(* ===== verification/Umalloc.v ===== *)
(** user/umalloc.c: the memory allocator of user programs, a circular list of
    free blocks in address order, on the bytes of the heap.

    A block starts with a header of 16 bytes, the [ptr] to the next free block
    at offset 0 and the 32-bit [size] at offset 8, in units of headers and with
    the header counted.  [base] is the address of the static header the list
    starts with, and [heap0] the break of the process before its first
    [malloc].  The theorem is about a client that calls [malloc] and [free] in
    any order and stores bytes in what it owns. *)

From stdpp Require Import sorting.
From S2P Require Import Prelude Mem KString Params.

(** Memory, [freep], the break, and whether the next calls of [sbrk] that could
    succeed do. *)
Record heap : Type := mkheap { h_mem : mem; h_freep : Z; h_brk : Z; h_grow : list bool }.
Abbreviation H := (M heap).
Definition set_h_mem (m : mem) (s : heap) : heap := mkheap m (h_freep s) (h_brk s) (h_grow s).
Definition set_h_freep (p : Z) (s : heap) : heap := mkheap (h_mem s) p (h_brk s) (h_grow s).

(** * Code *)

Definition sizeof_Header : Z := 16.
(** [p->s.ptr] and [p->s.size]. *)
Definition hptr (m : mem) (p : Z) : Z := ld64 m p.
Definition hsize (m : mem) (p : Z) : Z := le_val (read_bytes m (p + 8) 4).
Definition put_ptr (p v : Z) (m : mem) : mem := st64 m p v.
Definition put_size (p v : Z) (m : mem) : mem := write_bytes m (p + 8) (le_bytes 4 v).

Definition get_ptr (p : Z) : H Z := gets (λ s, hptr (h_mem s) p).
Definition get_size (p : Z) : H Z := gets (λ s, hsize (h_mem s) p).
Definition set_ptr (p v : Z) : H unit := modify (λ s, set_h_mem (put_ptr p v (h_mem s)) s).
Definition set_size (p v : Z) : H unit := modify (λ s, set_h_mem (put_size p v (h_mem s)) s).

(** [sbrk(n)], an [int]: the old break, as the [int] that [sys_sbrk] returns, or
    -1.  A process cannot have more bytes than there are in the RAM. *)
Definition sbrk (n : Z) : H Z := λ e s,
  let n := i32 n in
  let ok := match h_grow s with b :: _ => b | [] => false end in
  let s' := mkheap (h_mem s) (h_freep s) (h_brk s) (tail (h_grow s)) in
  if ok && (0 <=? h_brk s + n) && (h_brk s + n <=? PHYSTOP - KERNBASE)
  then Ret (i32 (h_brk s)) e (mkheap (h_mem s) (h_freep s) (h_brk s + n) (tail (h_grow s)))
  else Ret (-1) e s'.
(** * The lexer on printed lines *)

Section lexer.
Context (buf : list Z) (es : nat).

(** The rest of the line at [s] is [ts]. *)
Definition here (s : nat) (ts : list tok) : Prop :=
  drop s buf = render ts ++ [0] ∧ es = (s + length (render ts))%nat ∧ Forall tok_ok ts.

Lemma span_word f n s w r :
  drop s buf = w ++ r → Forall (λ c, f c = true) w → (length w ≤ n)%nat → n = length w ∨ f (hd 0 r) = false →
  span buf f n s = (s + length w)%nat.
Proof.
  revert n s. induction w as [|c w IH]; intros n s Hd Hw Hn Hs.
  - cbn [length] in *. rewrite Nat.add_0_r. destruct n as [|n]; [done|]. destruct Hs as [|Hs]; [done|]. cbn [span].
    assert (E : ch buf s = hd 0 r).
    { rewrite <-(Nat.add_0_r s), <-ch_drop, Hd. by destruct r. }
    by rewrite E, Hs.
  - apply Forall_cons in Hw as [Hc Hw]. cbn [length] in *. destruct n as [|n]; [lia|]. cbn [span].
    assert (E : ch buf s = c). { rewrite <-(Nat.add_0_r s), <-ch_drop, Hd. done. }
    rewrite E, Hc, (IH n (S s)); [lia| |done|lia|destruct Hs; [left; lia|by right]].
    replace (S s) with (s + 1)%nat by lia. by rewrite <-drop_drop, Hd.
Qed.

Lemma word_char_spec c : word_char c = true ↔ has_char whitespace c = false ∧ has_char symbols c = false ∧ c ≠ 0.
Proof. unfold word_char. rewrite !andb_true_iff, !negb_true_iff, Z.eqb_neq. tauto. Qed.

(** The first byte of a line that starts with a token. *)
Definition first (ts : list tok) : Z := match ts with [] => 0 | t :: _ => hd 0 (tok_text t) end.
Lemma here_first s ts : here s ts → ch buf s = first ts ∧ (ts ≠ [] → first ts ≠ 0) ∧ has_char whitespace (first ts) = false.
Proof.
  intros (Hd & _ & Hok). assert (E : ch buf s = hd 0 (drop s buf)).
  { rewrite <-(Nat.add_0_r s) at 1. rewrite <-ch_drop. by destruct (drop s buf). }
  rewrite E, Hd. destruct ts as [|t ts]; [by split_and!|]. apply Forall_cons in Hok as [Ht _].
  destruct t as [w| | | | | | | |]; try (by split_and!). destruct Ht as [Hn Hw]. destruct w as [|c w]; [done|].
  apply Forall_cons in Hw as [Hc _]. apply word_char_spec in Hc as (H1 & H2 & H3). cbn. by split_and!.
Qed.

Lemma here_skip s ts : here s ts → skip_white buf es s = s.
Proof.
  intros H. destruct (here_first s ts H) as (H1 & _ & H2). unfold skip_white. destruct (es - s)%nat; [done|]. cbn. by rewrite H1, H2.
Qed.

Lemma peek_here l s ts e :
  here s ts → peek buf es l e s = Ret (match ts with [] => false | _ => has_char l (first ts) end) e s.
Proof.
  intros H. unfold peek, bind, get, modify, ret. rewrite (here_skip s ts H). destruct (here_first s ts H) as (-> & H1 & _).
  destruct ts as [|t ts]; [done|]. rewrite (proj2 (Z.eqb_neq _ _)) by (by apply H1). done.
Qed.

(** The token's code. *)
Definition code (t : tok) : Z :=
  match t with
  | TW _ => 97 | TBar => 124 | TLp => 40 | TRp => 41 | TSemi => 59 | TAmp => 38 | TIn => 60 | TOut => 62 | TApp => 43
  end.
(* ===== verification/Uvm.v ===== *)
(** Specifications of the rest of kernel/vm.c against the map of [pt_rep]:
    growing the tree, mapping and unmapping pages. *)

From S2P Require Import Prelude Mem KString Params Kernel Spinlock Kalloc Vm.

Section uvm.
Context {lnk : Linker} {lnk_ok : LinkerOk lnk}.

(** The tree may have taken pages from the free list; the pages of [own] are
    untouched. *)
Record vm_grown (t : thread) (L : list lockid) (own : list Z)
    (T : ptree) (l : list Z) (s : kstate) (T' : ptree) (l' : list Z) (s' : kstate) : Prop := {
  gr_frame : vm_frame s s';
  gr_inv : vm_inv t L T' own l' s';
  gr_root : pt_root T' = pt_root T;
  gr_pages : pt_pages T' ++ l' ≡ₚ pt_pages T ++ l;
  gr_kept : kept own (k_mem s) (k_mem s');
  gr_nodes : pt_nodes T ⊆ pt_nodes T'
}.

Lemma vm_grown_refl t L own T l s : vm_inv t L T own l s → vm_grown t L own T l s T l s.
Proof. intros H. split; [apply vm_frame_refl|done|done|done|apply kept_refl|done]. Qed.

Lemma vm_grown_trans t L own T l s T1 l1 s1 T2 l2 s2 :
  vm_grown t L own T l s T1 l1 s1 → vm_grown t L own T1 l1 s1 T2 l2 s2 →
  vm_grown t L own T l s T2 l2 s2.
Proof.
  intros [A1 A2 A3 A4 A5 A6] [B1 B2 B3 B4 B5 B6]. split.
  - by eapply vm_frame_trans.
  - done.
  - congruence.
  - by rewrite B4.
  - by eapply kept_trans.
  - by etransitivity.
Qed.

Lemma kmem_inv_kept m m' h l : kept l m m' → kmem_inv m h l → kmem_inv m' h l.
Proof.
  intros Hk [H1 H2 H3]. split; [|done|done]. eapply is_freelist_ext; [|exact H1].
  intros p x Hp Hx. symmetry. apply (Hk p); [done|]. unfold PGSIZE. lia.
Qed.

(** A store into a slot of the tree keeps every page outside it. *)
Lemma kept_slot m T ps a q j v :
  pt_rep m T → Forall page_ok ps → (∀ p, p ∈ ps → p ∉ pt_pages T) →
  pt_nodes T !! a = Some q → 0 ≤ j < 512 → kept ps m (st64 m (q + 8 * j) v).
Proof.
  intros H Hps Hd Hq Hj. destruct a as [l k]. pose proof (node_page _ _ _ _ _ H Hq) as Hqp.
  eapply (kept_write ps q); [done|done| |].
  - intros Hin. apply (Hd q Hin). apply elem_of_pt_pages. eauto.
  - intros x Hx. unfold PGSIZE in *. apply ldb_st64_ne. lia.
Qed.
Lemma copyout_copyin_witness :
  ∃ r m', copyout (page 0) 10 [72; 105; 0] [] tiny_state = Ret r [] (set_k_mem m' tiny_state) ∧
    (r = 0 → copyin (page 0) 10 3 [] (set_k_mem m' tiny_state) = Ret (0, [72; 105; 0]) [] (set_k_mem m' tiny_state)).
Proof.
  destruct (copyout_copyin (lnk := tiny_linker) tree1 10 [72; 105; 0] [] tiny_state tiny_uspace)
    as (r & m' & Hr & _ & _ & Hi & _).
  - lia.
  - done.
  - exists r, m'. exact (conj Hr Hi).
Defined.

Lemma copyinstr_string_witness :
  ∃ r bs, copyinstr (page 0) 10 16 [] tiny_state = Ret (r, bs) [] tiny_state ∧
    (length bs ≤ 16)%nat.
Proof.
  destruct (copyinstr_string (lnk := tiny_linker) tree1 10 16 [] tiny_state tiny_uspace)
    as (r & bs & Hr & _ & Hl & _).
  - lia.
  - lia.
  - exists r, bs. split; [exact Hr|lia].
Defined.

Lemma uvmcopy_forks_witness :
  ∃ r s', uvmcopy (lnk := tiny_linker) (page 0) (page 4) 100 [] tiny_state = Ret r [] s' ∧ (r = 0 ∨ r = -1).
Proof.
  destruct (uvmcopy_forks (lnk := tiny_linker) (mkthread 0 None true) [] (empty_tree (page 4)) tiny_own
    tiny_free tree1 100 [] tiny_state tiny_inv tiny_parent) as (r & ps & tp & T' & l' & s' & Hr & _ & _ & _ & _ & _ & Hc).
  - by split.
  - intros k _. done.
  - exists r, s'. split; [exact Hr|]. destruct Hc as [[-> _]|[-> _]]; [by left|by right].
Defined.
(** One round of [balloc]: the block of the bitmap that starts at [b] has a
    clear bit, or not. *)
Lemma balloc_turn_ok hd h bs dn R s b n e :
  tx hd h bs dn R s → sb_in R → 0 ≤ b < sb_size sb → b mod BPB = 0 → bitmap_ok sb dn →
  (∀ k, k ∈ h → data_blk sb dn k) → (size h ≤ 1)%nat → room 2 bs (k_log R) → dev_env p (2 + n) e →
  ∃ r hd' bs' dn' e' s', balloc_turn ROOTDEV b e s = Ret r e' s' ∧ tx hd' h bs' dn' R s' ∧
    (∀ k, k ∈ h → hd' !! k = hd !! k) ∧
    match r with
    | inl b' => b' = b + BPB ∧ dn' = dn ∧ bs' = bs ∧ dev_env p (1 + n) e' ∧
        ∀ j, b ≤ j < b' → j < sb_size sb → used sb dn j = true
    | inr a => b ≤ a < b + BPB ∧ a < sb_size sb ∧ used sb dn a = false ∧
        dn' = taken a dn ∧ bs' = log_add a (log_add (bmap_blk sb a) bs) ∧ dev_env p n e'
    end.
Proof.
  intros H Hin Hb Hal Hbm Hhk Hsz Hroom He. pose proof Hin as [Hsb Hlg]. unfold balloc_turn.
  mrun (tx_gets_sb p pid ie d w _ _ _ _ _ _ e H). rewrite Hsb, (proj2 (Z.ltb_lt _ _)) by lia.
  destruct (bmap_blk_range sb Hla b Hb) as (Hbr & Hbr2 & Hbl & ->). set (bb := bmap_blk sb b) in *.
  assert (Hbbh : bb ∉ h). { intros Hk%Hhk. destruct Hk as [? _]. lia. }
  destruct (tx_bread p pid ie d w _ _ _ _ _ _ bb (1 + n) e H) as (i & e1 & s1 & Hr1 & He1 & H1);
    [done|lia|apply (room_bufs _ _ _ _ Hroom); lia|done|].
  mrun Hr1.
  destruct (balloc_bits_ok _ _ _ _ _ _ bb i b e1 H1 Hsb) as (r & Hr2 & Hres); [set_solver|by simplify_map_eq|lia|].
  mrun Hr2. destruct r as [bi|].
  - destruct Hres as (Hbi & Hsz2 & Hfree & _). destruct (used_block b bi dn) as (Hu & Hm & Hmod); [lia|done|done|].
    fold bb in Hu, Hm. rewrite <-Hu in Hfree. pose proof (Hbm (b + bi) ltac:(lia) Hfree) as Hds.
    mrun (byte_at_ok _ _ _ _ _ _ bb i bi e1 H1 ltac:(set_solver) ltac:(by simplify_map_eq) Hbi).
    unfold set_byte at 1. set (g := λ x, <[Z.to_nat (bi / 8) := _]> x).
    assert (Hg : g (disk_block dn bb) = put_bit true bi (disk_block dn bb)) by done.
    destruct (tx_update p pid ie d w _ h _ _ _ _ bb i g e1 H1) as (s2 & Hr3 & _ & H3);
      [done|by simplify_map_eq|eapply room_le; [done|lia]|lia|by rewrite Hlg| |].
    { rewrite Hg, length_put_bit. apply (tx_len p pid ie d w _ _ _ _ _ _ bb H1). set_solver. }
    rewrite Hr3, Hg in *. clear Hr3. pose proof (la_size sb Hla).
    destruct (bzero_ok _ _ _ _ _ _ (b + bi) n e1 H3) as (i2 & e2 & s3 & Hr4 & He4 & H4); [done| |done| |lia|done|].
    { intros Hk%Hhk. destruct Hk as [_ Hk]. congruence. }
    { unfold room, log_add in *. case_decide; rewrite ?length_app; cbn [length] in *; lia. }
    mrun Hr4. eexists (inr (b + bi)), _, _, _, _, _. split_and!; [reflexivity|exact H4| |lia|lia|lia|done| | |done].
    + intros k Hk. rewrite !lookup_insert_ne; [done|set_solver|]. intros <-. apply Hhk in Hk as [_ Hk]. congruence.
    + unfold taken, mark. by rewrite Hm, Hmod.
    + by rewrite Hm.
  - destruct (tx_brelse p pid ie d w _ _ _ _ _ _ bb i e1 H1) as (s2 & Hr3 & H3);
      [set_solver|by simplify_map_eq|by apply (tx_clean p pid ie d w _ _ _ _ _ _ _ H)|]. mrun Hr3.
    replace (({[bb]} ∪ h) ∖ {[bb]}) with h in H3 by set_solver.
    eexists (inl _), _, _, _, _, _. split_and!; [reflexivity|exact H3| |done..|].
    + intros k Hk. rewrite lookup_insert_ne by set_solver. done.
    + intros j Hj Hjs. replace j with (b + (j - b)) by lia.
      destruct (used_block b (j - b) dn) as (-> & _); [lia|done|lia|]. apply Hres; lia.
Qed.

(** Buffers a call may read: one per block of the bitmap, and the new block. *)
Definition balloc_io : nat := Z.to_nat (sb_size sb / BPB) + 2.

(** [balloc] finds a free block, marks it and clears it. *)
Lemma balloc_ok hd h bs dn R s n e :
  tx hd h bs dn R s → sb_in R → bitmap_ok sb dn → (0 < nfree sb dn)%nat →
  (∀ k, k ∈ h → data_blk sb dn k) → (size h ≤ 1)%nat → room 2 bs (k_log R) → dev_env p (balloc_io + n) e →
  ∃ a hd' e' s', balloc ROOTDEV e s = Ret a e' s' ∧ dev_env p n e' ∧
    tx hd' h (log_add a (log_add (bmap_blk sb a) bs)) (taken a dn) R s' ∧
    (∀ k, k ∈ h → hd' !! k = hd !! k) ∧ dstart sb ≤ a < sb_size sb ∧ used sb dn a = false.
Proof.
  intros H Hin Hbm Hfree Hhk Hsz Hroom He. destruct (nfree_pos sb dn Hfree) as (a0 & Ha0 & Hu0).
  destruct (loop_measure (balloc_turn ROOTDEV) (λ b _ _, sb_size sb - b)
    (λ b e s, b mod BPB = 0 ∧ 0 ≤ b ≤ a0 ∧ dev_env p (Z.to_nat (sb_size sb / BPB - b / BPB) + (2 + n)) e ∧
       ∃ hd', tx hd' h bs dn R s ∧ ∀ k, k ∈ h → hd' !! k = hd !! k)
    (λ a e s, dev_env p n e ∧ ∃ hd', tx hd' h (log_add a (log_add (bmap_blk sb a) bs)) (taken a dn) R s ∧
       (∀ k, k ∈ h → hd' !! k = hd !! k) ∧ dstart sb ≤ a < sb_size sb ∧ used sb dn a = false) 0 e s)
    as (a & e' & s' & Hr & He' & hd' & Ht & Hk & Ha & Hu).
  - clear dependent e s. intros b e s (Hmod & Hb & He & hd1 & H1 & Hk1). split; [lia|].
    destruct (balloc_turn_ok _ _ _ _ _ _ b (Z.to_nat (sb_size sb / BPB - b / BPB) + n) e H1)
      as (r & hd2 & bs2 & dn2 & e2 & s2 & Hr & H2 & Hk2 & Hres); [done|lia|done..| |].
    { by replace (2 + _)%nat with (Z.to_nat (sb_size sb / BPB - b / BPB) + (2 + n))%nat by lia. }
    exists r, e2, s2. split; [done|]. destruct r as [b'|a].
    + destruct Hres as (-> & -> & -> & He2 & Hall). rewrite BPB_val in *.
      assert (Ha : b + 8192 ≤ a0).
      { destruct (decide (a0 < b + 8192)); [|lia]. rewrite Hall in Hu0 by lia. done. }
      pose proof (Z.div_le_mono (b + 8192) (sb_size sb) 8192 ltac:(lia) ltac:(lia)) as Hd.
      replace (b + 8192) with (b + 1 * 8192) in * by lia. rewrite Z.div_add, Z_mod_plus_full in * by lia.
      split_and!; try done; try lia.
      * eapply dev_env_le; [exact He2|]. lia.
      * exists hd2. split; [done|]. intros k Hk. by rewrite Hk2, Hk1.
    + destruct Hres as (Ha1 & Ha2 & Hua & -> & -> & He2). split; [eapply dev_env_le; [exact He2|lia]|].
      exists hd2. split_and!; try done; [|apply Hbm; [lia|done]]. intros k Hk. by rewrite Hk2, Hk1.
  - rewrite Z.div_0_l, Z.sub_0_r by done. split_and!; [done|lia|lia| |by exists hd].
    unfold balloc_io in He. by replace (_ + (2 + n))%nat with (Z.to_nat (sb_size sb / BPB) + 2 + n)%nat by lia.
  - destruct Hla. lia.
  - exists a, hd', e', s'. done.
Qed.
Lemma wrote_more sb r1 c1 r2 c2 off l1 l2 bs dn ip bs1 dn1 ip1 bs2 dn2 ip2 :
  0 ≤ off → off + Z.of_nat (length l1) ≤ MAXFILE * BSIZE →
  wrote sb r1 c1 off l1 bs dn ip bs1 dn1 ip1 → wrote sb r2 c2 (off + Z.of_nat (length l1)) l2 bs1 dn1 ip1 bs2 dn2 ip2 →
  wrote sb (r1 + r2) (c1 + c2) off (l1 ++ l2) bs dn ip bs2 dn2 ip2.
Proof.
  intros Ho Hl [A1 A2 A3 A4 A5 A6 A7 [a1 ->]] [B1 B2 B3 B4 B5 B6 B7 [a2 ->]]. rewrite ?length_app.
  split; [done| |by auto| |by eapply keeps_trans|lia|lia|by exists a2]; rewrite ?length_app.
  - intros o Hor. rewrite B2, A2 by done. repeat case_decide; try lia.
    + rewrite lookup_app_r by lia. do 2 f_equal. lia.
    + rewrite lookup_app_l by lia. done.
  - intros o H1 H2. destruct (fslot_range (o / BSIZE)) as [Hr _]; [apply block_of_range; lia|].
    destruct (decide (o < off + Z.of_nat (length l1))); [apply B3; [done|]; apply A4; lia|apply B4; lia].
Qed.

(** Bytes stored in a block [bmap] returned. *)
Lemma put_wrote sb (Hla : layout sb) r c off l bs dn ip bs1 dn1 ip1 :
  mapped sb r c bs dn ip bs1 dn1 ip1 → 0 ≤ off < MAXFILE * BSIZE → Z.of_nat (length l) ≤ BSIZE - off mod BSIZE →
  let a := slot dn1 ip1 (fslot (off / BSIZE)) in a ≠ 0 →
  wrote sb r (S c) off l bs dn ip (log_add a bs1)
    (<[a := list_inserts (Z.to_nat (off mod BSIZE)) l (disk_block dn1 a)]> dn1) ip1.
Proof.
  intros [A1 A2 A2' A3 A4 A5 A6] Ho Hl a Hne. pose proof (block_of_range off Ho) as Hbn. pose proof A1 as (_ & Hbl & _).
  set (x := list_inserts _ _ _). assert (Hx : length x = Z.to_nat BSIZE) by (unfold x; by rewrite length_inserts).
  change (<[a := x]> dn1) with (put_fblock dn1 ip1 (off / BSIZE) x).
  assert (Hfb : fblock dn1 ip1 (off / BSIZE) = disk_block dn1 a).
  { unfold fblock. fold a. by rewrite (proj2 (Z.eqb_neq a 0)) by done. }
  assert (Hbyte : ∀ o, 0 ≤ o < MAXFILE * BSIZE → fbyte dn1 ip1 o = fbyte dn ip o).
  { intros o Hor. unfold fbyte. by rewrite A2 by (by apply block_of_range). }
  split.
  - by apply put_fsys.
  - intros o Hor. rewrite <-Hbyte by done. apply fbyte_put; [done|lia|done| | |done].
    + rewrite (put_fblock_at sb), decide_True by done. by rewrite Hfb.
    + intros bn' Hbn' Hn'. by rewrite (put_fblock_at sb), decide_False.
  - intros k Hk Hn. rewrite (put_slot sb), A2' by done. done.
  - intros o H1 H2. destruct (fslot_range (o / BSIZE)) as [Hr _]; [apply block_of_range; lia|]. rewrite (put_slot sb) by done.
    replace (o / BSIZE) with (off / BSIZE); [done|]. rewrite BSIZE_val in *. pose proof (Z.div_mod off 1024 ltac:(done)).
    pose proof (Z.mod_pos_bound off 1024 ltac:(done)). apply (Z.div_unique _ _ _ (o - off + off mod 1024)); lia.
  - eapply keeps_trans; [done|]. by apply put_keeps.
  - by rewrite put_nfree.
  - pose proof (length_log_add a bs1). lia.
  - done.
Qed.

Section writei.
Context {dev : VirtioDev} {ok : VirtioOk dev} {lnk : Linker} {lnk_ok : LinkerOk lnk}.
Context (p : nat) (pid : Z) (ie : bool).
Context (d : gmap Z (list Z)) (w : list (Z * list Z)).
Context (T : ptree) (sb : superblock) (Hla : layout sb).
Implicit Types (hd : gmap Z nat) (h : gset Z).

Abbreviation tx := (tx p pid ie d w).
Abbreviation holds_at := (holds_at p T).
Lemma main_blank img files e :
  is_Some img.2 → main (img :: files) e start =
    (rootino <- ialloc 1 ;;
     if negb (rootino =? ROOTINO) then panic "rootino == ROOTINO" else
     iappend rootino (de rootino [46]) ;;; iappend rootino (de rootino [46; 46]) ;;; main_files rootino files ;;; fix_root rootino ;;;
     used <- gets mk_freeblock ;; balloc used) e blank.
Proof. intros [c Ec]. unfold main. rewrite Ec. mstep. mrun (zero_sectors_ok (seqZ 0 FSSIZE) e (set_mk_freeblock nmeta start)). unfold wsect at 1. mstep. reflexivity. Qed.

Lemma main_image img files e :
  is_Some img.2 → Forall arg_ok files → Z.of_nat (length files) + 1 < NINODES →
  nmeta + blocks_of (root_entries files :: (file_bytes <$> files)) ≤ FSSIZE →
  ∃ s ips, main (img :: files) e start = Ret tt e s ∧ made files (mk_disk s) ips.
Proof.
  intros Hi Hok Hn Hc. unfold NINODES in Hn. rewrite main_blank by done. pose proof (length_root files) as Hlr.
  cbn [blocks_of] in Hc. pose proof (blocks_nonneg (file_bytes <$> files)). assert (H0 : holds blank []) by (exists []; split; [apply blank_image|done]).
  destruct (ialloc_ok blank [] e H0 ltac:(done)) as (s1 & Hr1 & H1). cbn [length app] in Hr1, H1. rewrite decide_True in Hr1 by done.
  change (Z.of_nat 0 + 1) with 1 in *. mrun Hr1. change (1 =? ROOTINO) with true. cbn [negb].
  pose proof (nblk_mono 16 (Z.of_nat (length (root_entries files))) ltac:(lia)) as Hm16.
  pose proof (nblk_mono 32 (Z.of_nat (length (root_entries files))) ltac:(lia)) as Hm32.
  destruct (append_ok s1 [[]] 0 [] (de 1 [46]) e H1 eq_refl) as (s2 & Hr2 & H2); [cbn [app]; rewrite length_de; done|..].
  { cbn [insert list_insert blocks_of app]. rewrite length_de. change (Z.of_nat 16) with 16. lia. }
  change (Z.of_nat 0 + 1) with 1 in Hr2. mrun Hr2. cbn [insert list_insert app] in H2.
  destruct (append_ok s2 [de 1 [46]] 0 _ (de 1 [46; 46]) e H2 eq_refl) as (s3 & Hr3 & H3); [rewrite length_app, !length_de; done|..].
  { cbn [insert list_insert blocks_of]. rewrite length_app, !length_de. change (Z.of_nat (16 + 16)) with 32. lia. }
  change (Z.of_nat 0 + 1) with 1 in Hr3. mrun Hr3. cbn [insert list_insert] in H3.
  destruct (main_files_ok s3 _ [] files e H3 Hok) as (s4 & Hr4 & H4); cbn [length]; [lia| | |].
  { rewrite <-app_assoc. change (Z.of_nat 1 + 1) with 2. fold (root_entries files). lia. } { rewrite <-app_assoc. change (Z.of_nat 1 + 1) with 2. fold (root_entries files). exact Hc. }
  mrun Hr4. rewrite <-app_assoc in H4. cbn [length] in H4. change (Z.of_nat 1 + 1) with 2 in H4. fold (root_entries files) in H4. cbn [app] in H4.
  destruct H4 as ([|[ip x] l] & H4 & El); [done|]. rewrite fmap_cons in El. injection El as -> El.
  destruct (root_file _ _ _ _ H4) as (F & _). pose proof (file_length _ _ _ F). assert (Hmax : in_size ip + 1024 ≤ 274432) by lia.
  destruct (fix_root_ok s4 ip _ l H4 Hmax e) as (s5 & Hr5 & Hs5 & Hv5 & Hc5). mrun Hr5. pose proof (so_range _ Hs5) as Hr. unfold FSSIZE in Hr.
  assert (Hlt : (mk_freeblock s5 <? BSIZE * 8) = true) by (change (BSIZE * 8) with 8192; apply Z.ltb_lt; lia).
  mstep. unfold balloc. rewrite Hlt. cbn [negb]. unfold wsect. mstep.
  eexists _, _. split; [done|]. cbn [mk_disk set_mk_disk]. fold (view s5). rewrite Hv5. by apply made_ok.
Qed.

- [What to work on]:
Within the data above, the lines from the one with "assert (Hg : g" to the one with "destruct Hk as [_" must be repeated exactly; no other line belongs in the answer.

- [Task output]:
    assert (Hg : g (disk_block dn bb) = put_bit true bi (disk_block dn bb)) by done.
    destruct (tx_update p pid ie d w _ h _ _ _ _ bb i g e1 H1) as (s2 & Hr3 & _ & H3);
      [done|by simplify_map_eq|eapply room_le; [done|lia]|lia|by rewrite Hlg| |].
    { rewrite Hg, length_put_bit. apply (tx_len p pid ie d w _ _ _ _ _ _ bb H1). set_solver. }
    rewrite Hr3, Hg in *. clear Hr3. pose proof (la_size sb Hla).
    destruct (bzero_ok _ _ _ _ _ _ (b + bi) n e1 H3) as (i2 & e2 & s3 & Hr4 & He4 & H4); [done| |done| |lia|done|].
    { intros Hk%Hhk. destruct Hk as [_ Hk]. congruence. }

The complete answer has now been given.